In February of 2021, the HUUSD Board voted unanimously to support the renaming of the school, reasoning that an elementary school should not be named after someone with a slaveholding legacy. With this decision came the eventual creation of a renaming committee whose members have spent the past month narrowing down a new name.

The committee is comprised of six TBPS staff and nine TBPS third- and fourth-grade students. This committee started renaming work in mid-May, when it sent out a communitywide survey asking the public for name ideas. On May 19, the committee reviewed submissions and narrowed potential names down to 10.

 

MANY CONSIDERATIONS

The narrowing process involved many considerations. Students and staff discussed not only the sound of the name, but the inclusivity of the name. On May 26, the committee narrowed down choice even more, voting on its top three favorites.

Finally, on June 1, the committee opened an official voting window to all TBPS students and staff with the final three name options: Brookside Primary School, Winding Brook Primary School and River of Light Primary School.

Brookside Primary School was the clear winner, earning 60.3% of the votes. River of Light Primary School was next with 23.6% of the votes, followed by Winding Brook Primary School with 16.1%.

 

While the board has yet to officially approve the new name, board members are excited about taking next steps in ratifying the name change in the fall. “I just wanted to applaud all the students that showed up and got engaged in the process,” said board member Marlena Fishman, Waterbury. “I see some faces that are dear to me.

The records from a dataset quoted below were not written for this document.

(* ===== verification/DpopTarget.v ===== *)
(** express-oidc-vault, [dpop-target.ts]: the normal form of a request's public target and
    of the [htu] claim of a proof. [new URL] is a parameter. *)

From S2P Require Import Prelude JsValue JsJson JsBuffer VaultBinding DpopNonce DpopPolicy.

Definition invalidTarget : oidc_error :=
  OidcVaultHttpError 401 (js "OIDC_VAULT_INVALID_DPOP_PROOF")
    (js "DPoP target must be a valid pinned HTTP(S) URL/path.") (js "DPoP proof validation failed.").

(** [hasControl(value)] *)
Definition is_control (c : Z) : bool := (c <? 32) || (c =? 127).
Definition hasControl (value : jsstr) : bool := existsb is_control value.

(** [/[\s\\]/] *)
Definition space_or_backslash (c : Z) : bool := is_space c || (c =? 92).

(** [/%(?![0-9a-f]{2})/i] *)
Fixpoint bad_escape (s : jsstr) : bool :=
  match s with
  | [] => false
  | c :: s' =>
      (c =? 37) && negb (match s' with a :: b :: _ => is_hex a && is_hex b | _ => false end)
      || bad_escape s'
  end.

(** [/^[A-Za-z0-9._~-]$/] *)
Definition unreserved (c : Z) : bool := is_alnum c || (c =? 46) || (c =? 95) || (c =? 126) || (c =? 45).

(** [path.replace(/%([0-9a-f]{2})/gi, ...)]: escapes of unreserved characters are
    decoded, the others written in upper case. *)
Fixpoint normalize_escapes (s : jsstr) : jsstr :=
  match s with
  | [] => []
  | c :: s' =>
      match s' with
      | a :: b :: r =>
          if (c =? 37) && (is_hex a && is_hex b) then
            let character := default 0 (hex_value a) * 16 + default 0 (hex_value b) in
            (if unreserved character then [character] else [37; upper_unit a; upper_unit b])
              ++ normalize_escapes r
          else c :: normalize_escapes s'
      | _ => c :: normalize_escapes s'
      end
  end.

(** [s.split(/[?#]/, 1)[0]] *)
Fixpoint before_query (s : jsstr) : jsstr :=
  match s with
  | [] => []
  | c :: s => if (c =? 63) || (c =? 35) then [] else c :: before_query s
  end.

(** [s.replace(/\/+$/g, '')] *)
Definition strip_trailing_slashes (s : jsstr) : jsstr :=
  rev (drop_while (λ c, c =? 47) (rev s)).

(** The length of [https://] or [http://] at the start, case-insensitively. *)
Definition scheme_length (s : jsstr) : option nat :=
  let low := to_lower (take 8 s) in
  if starts_with (js "https://") low then Some 8%nat
  else if starts_with (js "http://") low then Some 7%nat else None.

Definition authority_unit (c : Z) : bool := negb ((c =? 47) || (c =? 92) || (c =? 63) || (c =? 35)).

(** [s.split('/', 1)[0]] and what follows it. *)
Fixpoint span_slash (s : jsstr) : jsstr * jsstr :=
  match s with
  | [] => ([], [])
  | c :: s' => if c =? 47 then ([], s) else let '(a, r) := span_slash s' in (c :: a, r)
  end.

Section target.
Variable parse_url : jsstr → option URL.

Definition normalizePath (origin path : jsstr) : ores jsstr :=
  guard (starts_with (js "/") path && negb (existsb space_or_backslash path) && negb (hasControl path)
         && negb (bad_escape path)) invalidTarget ;;;
  match parse_url (origin ++ normalize_escapes path) with
  | Some url => Ok (url_pathname url)
  | None => Err (TypeError (js "Invalid URL"))
  end.

(** What [createDpopRequestTargetResolver] captures. *)
Record TargetResolver := mkResolver { tr_origin : jsstr; tr_prefix : jsstr }.

Definition createDpopRequestTargetResolver (publicOrigin publicPathPrefix : jsval) : ores TargetResolver :=
  let* origin := resolveDeviceBindingOrigin parse_url publicOrigin (js "publicOrigin") in
  match publicPathPrefix with
  | JUndef | JStr [] => Ok (mkResolver origin [])
  | JStr prefix =>
      guard (negb (existsb (λ c, (c =? 63) || (c =? 35)) prefix))
        (TypeError (js "deviceBinding.publicPathPrefix must be an absolute path prefix without query or fragment.")) ;;;
      res_catch
        (let* path := normalizePath origin prefix in Ok (mkResolver origin (strip_trailing_slashes path)))
        (λ _, Err (TypeError (js "deviceBinding.publicPathPrefix must be a valid absolute path prefix.")))
  | _ => Err (TypeError (js "deviceBinding.publicPathPrefix must be an absolute path prefix without query or fragment."))
  end.

Definition resolveTarget (r : TargetResolver) (originalUrl : jsval) : ores jsstr :=
  match originalUrl with
  | JStr url =>
      let path := before_query url in
      guard (starts_with (js "/") path) invalidTarget ;;;
      let* target := normalizePath (tr_origin r) (tr_prefix r ++ path) in
      Ok (tr_origin r ++ target)
  | _ => Err invalidTarget
  end.

Definition normalizeDpopProofTarget (value : jsval) : ores jsstr :=
  match value with
  | JStr value =>
      match scheme_length value with
      | Some start =>
          guard (negb (existsb space_or_backslash value) && negb (hasControl value)
                 && match drop start value with c :: _ => authority_unit c | [] => false end)
            invalidTarget ;;;
          match parse_url value with
          | Some url =>
              let queryFree := before_query value in
              let '(authority, rest) := span_slash (drop start queryFree) in
              guard (negb (negb (jsstr_eqb (url_username url) []) || negb (jsstr_eqb (url_password url) [])
                           || jsstr_eqb (url_origin url) (js "null") || includes_char 64 authority))
                invalidTarget ;;;
              let path := match rest with [] => js "/" | _ => rest end in
              let* target := normalizePath (url_origin url) path in
              Ok (url_origin url ++ target)
          | None => Err invalidTarget
          end
      | None => Err invalidTarget
      end
  | _ => Err invalidTarget
  end.
End target.

(** * Escapes *)

Lemma hex_value_some c : is_hex c = true → ∃ v, hex_value c = Some v ∧ 0 <= v < 16.
Proof.
  unfold is_hex, is_hex_lower, hex_value, is_digit. rewrite !orb_true_iff, !in_range_spec. intros H.
  destruct (in_range 48 57 c) eqn:E1; [apply in_range_spec in E1; eexists; split; [done|lia]|].
  destruct (in_range 97 102 c) eqn:E2; [apply in_range_spec in E2; eexists; split; [done|lia]|].
  apply in_range_false in E1, E2. destruct (in_range 65 70 c) eqn:E3; [apply in_range_spec in E3; eexists; split; [done|lia]|].
  apply in_range_false in E3. lia.
Qed.

Lemma upper_hex c : is_hex c = true →
  is_hex (upper_unit c) = true ∧ hex_value (upper_unit c) = hex_value c ∧ upper_unit (upper_unit c) = upper_unit c.
Proof.
  intros H. unfold is_hex, is_hex_lower, is_digit in H. rewrite !orb_true_iff, !in_range_spec in H.
  assert (c ∈ seqZ 48 10 ++ seqZ 65 6 ++ seqZ 97 6) as Hin by (rewrite !elem_of_app, !elem_of_seqZ; lia).
  assert (forallb (λ c, is_hex (upper_unit c) && bool_decide (hex_value (upper_unit c) = hex_value c)
            && (upper_unit (upper_unit c) =? upper_unit c)) (seqZ 48 10 ++ seqZ 65 6 ++ seqZ 97 6) = true)
    as Hall by (vm_compute; done).
  rewrite forallb_forall in Hall. specialize (Hall c (proj1 (list_elem_of_In _ _) Hin)). bool_prop. done.
Qed.

(** Induction over a path, escape by escape. *)
Lemma escapes_ind (Pe : jsstr → Prop) :
  Pe [] →
  (∀ a b r, is_hex a = true → is_hex b = true → Pe r → Pe (37 :: a :: b :: r)) →
  (∀ c s, c ≠ 37 → Pe s → Pe (c :: s)) →
  ∀ s, bad_escape s = false → Pe s.
Proof.
  intros Hnil Hesc Hcons. assert (∀ n s, (length s <= n)%nat → bad_escape s = false → Pe s) as H.
  { induction n as [|n IH]; intros [|c s] Hn Hb; [done|cbn in Hn; lia|done|]. cbn [length bad_escape] in *.
    apply orb_false_iff in Hb as [Hc Hs]. destruct (Z.eqb_spec c 37) as [->|Hne]; [|apply Hcons; [done|apply IH; [lia|done]]].
    destruct s as [|a [|b r]]; try done. cbn [andb] in Hc. apply negb_false_iff, andb_true_iff in Hc as [Ha Hb].
    apply Hesc; [done..|]. apply IH; [cbn in Hn; lia|]. cbn [bad_escape] in Hs.
    apply orb_false_iff in Hs as [_ Hs]. by apply orb_false_iff in Hs as [_ Hs]. }
  intros s. by apply (H (length s)).
Qed.

Lemma normalize_escape a b r : is_hex a = true → is_hex b = true →
  normalize_escapes (37 :: a :: b :: r) =
    (let character := default 0 (hex_value a) * 16 + default 0 (hex_value b) in
     if unreserved character then [character] else [37; upper_unit a; upper_unit b]) ++ normalize_escapes r.
Proof. intros Ha Hb. cbn [normalize_escapes Z.eqb Pos.eqb]. by rewrite Ha, Hb. Qed.

Lemma normalize_plain c s : c ≠ 37 → normalize_escapes (c :: s) = c :: normalize_escapes s.
Proof. intros Hc. cbn [normalize_escapes]. rewrite (proj2 (Z.eqb_neq c 37)) by done. by destruct s as [|a [|b r]]. Qed.

Lemma bad_plain c s : c ≠ 37 → bad_escape (c :: s) = bad_escape s.
Proof. intros Hc. cbn. by rewrite (proj2 (Z.eqb_neq c 37)). Qed.

Lemma unreserved_plain c : unreserved c = true → c ≠ 37.
Proof. by intros H ->. Qed.

Lemma hex_plain c : is_hex c = true → c ≠ 37.
Proof. by intros H ->. Qed.

(** The normal form of a path with well-formed escapes has well-formed escapes and is a
    normal form. *)
Lemma normalize_escapes_normal s :
  bad_escape s = false →
  bad_escape (normalize_escapes s) = false ∧ normalize_escapes (normalize_escapes s) = normalize_escapes s.
Proof.
  revert s. apply (escapes_ind (λ s, bad_escape (normalize_escapes s) = false
    ∧ normalize_escapes (normalize_escapes s) = normalize_escapes s)); [done|..].
  - intros a b r Ha Hb [IH1 IH2]. rewrite normalize_escape by done. cbv zeta. destruct (unreserved _) eqn:Hu; cbn [app].
    + apply unreserved_plain in Hu. rewrite bad_plain, normalize_plain by done. by rewrite IH2.
    + destruct (upper_hex a Ha) as (Ha1 & Ha2 & Ha3), (upper_hex b Hb) as (Hb1 & Hb2 & Hb3). split.
      * cbn [bad_escape]. rewrite Ha1, Hb1, IH1.
        by rewrite (proj2 (Z.eqb_neq (upper_unit a) 37)), (proj2 (Z.eqb_neq (upper_unit b) 37)) by by apply hex_plain.
      * rewrite normalize_escape by done. cbv zeta. rewrite Ha2, Hb2, Hu, Ha3, Hb3, IH2. done.
  - intros c s Hc [IH1 IH2]. rewrite !normalize_plain, bad_plain, IH2 by done. done.
Qed.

I’m excited about the student engagement in this planning process,” she added, looking at the sea of faces of young students who had shown up at the virtual board meeting.

These students had their own reflections about their own participation in the name-changing process. “It felt pretty important to be part of renaming our school,” said fourth grader Gia Gendimenico.

 “It felt good to help make a change in our community,” said third-grader Addison Manley.

 

“It felt good to help change important things that usually just teachers or adults get to change,” said fourth-grader Tomas Wulff.

“It felt like we were really doing something that would change how other people would think about our town and the people in it and not exclude anyone,” said fourth-grader Willa Hudson.

“It will feel good calling the school the thing that I helped name,” said third-grader Sam Phillips.

“It felt important because every time someone asks, ‘What school do you go to?’ I will feel proud because I helped name the school,” said third-grader Emmy Dubois.

“It feels great to be part of something as big as naming the school!” said fourth-grader Vivienne Boyle.